(** The outcome of [new_page_table]. *)
Definition new_table_post (s : gsys) (i : Z) (b : bool) (s' : gsys) : Prop :=
  paging_inv s' /\ keeps_data s s' /\ tables_kept s s' /\
  (forall va, is32 va -> walk (ram (g_hw s')) PDp va = walk (ram (g_hw s)) PDp va) /\
  if b then is_Some (table_of (ram (g_hw s')) PDp i) /\ (exists ts, (length ts <= 1)%nat /\ added s s' ts)
  else table_of (ram (g_hw s)) PDp i = None /\
       same_mem (g_hw s) (g_hw s') /\ frame_bitmap (g_p s') = frame_bitmap (g_p s) /\
       all_used (frame_bitmap (g_p s)) (scan_limit (g_p s)).

Lemma new_page_table_wp s i flags : paging_inv s -> low_frame s -> 0 <= i < 1024 ->
  table_of (ram (g_hw s)) PDp i = None ->
  wp (new_page_table i flags) s (new_table_post s i).
Proof.
  intros Hinv Hlow Hi Hnone. unfold new_page_table. wp_step. wp_step.
  change (view g_lens s) with (g_p s). eapply wp_mono; [apply pmm_alloc_frame_wp, Hinv|]. cbv beta.
  intros r p' [(f & Hf & Hbit & Hall & -> & ->)|(Hall & -> & h & _ & -> & Hram & Hcr)].
  2:{ cbn [Z.eqb]. assert (same_mem (g_hw s) h) as Hh by done.
      wp_step. apply wp_hw_kprintf. intros h' Hh'. wp_step.
      assert (same_mem (g_hw s) h') as Hs by (etransitivity; [exact Hh|exact Hh']).
      split_and!; [by apply (paging_inv_hw h' s)|by apply (keeps_data_hw h' s)|by apply (tables_kept_hw h' s)| |done..].
      intros va Hva. by destruct Hs as [-> _]. }
  pose proof (Hlow f Hf Hbit Hall) as Hlt. unfold DIRECT, PAGE_SIZE in Hlt.
  assert (f <> 0) as Hf0 by (intros ->; by rewrite (pi_zero _ Hinv) in Hbit).
  assert (0 <= f < 1024) as Hf' by lia.
  assert (0 <= f < FRAMES) as HfF by (unfold FRAMES; lia).
  destruct (frame_of_aligned f HfF) as [Hal Hdiv].
  pose proof (free_frame_data s f Hinv HfF Hbit) as HF.
  wp_step; bools; [unfold PAGE_SIZE in *; lia|].
  set (s1 := update g_lens _ s). cbv zeta.
  wp_step. eapply wp_mono.
  { apply (clear_table_wp (PAGE_SIZE * f) s1); [apply Hinv|done|unfold PAGE_SIZE, DIRECT; lia|done]. }
  intros [] ? (h1 & -> & [Hm1 Hw1 Ht1 Hz1 Ho1]).
  destruct (pde_value_spec (PAGE_SIZE * f) flags Hal) as (Hv32 & Hvb & Hvm).
  assert (data_frame (ram h1) PDp (PAGE_SIZE * f)) as HF1.
  { destruct HF as (? & ? & Hfr). split_and!; [done|done|]. intros j Hj.
    rewrite Ht1 by done. by apply Hfr. }
  assert (forall k, 0 <= k < 1024 -> pte_of (ram h1) (PAGE_SIZE * f) k = None) as Hpt1.
  { intros k Hk. unfold pte_of. by rewrite Hz1. }
  assert (table_of (ram h1) PDp i = None) as Hn1 by (by rewrite Ht1).
  destruct (kmap_pde h1 _ i _ Hm1 Hi Hv32 Hvb Hvm Hlt Hn1 HF1 Hpt1) as [Hm2 Hw2].
  wp_step. eapply wp_hw_vst32; [by apply pd_write|]. wp_step.
  set (s2 := set_hw _ _).
  assert (with_table s f i s2) as Hwt.
  { split_and!; [done|done|done|done| |].
    - intros j Hj. cbn. rewrite table_of_pde by (done || apply PDp_aligned).
      fold (pde_value (PAGE_SIZE * f) flags). by rewrite Hvb, Hvm, Ht1.
    - intros b Hb1 Hb2. cbn. rewrite ld8_st32_frame by (done || apply PDp_aligned).
      by apply Ho1. }
  split_and!; [by eapply with_table_inv|by eapply with_table_keeps| | | |].
  - by eapply with_table_kept.
  - intros va Hva. cbn. fold (pde_value (PAGE_SIZE * f) flags). rewrite Hw2 by done. by apply Hw1.
  - destruct Hwt as (_ & _ & _ & _ & -> & _); [|done]. by rewrite decide_True.
  - exists [f]. split; [done|]. by eapply with_table_added; [|lia|..].
Qed.

(** ** Mapping *)

(** The page-table entry [paging_map_page] writes. *)
Definition make_pte (physical_addr flags : Z) : Z :=
  Z.lor (Z.lor (Z.land physical_addr 0xFFFFF000) (Z.land flags 0xFFF)) PAGE_PRESENT.

Lemma make_pte_spec pa flags : is32 pa ->
  is32 (make_pte pa flags) /\ has_bits (make_pte pa flags) 1 = true /\
  Z.land (make_pte pa flags) 0xFFFFF000 = Z.land pa 0xFFFFF000.
Proof.
  intros H32. pose proof (land_mask_aligned pa H32) as Hal.
  unfold make_pte, PAGE_PRESENT. rewrite <-Z.lor_assoc, land_fff.
  set (low := Z.lor (flags mod 4096) 1).
  assert (low = Z.lor (2 * (flags mod 4096 / 2)) 1) as Elow.
  { subst low. apply Z.bits_inj'. intros i Hi. rewrite !Z.lor_spec.
    destruct (Z.eq_dec i 0) as [->|]; [by rewrite !orb_true_r|].
    replace i with (Z.succ (i - 1)) by lia. rewrite Z.testbit_even_succ by lia.
    change 2 with (2 ^ 1) at 1. rewrite <-Z.shiftr_div_pow2, Z.shiftr_spec by lia.
    by replace (i - 1 + 1) with (Z.succ (i - 1)) by lia. }
  assert (0 <= low < 4096 /\ low mod 2 = 1) as [Hl Hodd].
  { rewrite Elow, Z.mul_comm, (lor_low _ 1 1) by lia. change (2 ^ 1) with 2.
    pose proof (Z.mod_pos_bound flags 4096 ltac:(lia)).
    assert (0 <= flags mod 4096 / 2 < 2048)
      by (split; [apply Z.div_pos|apply Z.div_lt_upper_bound]; lia).
    rewrite Z.add_comm, Z.mod_add by lia. by split; [lia|]. }
  rewrite lor_page by (done || apply Hal).
  destruct (add_low_mask _ low Hal Hl) as [? ?]. split_and!; try done.
  apply add_low_odd; [apply Hal|done].
Qed.

Lemma keeps_data_trans s s1 s2 : keeps_data s s1 -> keeps_data s1 s2 -> keeps_data s s2.
Proof.
  intros H1 H2 G HG Hin Hb. destruct (H1 G HG Hin Hb) as (HG1 & Hb1 & Hk1).
  destruct (H2 G HG1 Hin Hb1) as (HG2 & Hb2 & Hk2). split_and!; [done|done|].
  intros k Hk. by rewrite Hk2, Hk1.
Qed.

(** Writing an entry of an existing table. *)
Lemma pte_store_inv s T va v h : paging_inv s -> is32 va -> outside va -> is32 v ->
  table_of (ram (g_hw s)) PDp (pd_index va) = Some T ->
  same_mem (set_ram (st32 (ram (g_hw s)) (T + 4 * pt_index va) v) (g_hw s)) h ->
  paging_inv (set_hw h s) /\ keeps_data s (set_hw h s) /\ tables_kept s (set_hw h s) /\
  remaps (g_hw s) h va (entry v).
Proof.
  intros Hinv Hva Ho Hv HT Hh. pose proof (pi_map _ Hinv) as Hm.
  pose proof (pd_index_range va Hva) as Hi. pose proof (pt_index_range va) as Hk.
  destruct (kw_table _ Hm _ _ Hi HT) as [Hlt Hne].
  pose proof (table_of_aligned _ _ _ _ HT) as [_ Hal].
  assert (forall j, 0 <= j < 1024 -> table_of (ram h) PDp j = table_of (ram (g_hw s)) PDp j) as Et.
  { intros j Hj. destruct Hh as [<- _]. cbn.
    by apply (table_of_pte _ _ (proj1 PDp_aligned) (pd_index va)). }
  split; [|split; [|split]].
  - destruct Hinv as [_ Hp Hz Hd Ht]. split; cbn; try done.
    + eapply kmap_same; [exact Hh|]. by apply kmap_pte.
    + intros i T' Hi'. change (g_hw (set_hw h s)) with h. rewrite Et by done. by apply Ht.
  - intros G (HGa & HGc & HGt) Hin Hb. change (g_hw (set_hw h s)) with h. split; [|split].
    + split_and!; [done|done|]. intros j Hj. rewrite Et by done. by apply HGt.
    + done.
    + intros k Hk'. destruct Hh as [<- _]. cbn. apply ld8_st32_frame; [done|done|].
      assert (G <> T) by (intros ->; by apply (HGt (pd_index va))).
      apply Z.mod_divide in HGa as [x ->]; [|lia]. apply Z.mod_divide in Hal as [y ->]; [|lia].
      nia.
  - split_and!; [done|done|]. intros j T' Hj. change (g_hw (set_hw h s)) with h. by rewrite Et.
  - eapply remaps_same; [|exact Hh]. by apply pte_store_remaps.
Qed.

Definition map_post (s : gsys) (va v : Z) (s' : gsys) : Prop :=
  paging_inv s' /\ keeps_data s s' /\ tables_kept s s' /\
  ((remaps (g_hw s) (g_hw s') va (Some v) /\ hd_error (trace (g_hw s')) = Some (Invlpg va) /\
    exists ts, (length ts <= 1)%nat /\ added s s' ts) \/
   (table_of (ram (g_hw s)) PDp (pd_index va) = None /\ same_mem (g_hw s) (g_hw s') /\
    frame_bitmap (g_p s') = frame_bitmap (g_p s) /\
    all_used (frame_bitmap (g_p s)) (scan_limit (g_p s)))).

Lemma tables_kept_trans s s1 s2 : tables_kept s s1 -> tables_kept s1 s2 -> tables_kept s s2.
Proof. intros (E1 & C1 & T1) (E2 & C2 & T2). split_and!; [congruence|congruence|eauto]. Qed.

Lemma tables_kept_refl s : tables_kept s s.
Proof. by split_and!. Qed.

(** Only the creation of a page table needs a frame inside the window. *)
Lemma paging_map_page_wp s va pa flags : paging_inv s -> is32 va ->
  (table_of (ram (g_hw s)) PDp (pd_index va) = None -> low_frame s) ->
  outside va -> is32 pa ->
  wp (paging_map_page va pa flags) s (fun _ s' => map_post s va (make_pte pa flags) s').
Proof.
  intros Hinv Hva Hlow Ho Hpa. pose proof (pd_index_range va Hva) as Hi.
  pose proof (pt_index_range va) as Hk.
  destruct (make_pte_spec pa flags Hpa) as (Hv32 & Hvb & _).
  unfold paging_map_page. fold (pd_index va) (pt_index va). cbv zeta.
  wp_step. eapply wp_hw_vld32; [by apply pd_read; [apply Hinv|]|]. unfold PAGE_PRESENT.
  wp_step. apply (wp_mono _ _ _ (new_table_post s (pd_index va))).
  { destruct (has_bits (ld32 _ (PDp + _)) 1) eqn:Hb.
    - wp_step. split_and!; try done; [by rewrite table_of_pd|].
      exists []. split; [cbn; lia|by apply added_none].
    - pose proof (table_of_pd_none _ _ Hb). apply new_page_table_wp; auto. }
  intros [] s1 (Hinv1 & Hkeep1 & Hkt1 & Hw1 & Hres); cbn [negb].
  2:{ wp_step. split_and!; [done..|]. right. by split_and!; try apply Hres. }
  destruct Hres as [[T HT] (ts & Hts & Hadd)]. pose proof (pi_map _ Hinv1) as Hm1.
  destruct (kw_table _ Hm1 _ _ Hi HT) as [Hlt _].
  assert (Z.land (ld32 (ram (g_hw s1)) (PDp + 4 * pd_index va)) 0xFFFFF000 = T) as ET.
  { clear -HT. unfold table_of in HT. destruct (has_bits _ _); congruence. }
  wp_step. eapply wp_hw_vld32; [by apply pd_read|]. rewrite ET.
  wp_step. eapply wp_hw_vst32; [apply window_write; try done; [by apply kw_direct|by eapply table_of_aligned]|].
  apply wp_flush. intros h Hh Htr. rewrite set_hw_hw.
  destruct (pte_store_inv s1 T va _ h Hinv1 Hva Ho Hv32 HT Hh) as (Hinv2 & Hkeep2 & Hkt2 & Hremap).
  split_and!; [done|by eapply keeps_data_trans|by eapply tables_kept_trans|]. left.
  split; [|split; [by change (g_hw (set_hw h s1)) with h; rewrite Htr|by exists ts]].
  intros va' Hva'. change (g_hw (set_hw h s1)) with h. rewrite Hremap by done.
  unfold entry. fold (make_pte pa flags). rewrite Hvb. case_decide; [done|].
  rewrite (kw_cr3 _ Hm1), Hw1 by done. by rewrite (kw_cr3 _ (pi_map _ Hinv)).
Qed.
End KernelMap.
◆ ◆ ◆ ◆
DESCRIPTION OF THE TASK: Would you set down, word for word, the lines from the opening of the entries above through the line with "(forall va, is32", both included, and no others?

RESULT:
(** The outcome of [new_page_table]. *)
Definition new_table_post (s : gsys) (i : Z) (b : bool) (s' : gsys) : Prop :=
  paging_inv s' /\ keeps_data s s' /\ tables_kept s s' /\
  (forall va, is32 va -> walk (ram (g_hw s')) PDp va = walk (ram (g_hw s)) PDp va) /\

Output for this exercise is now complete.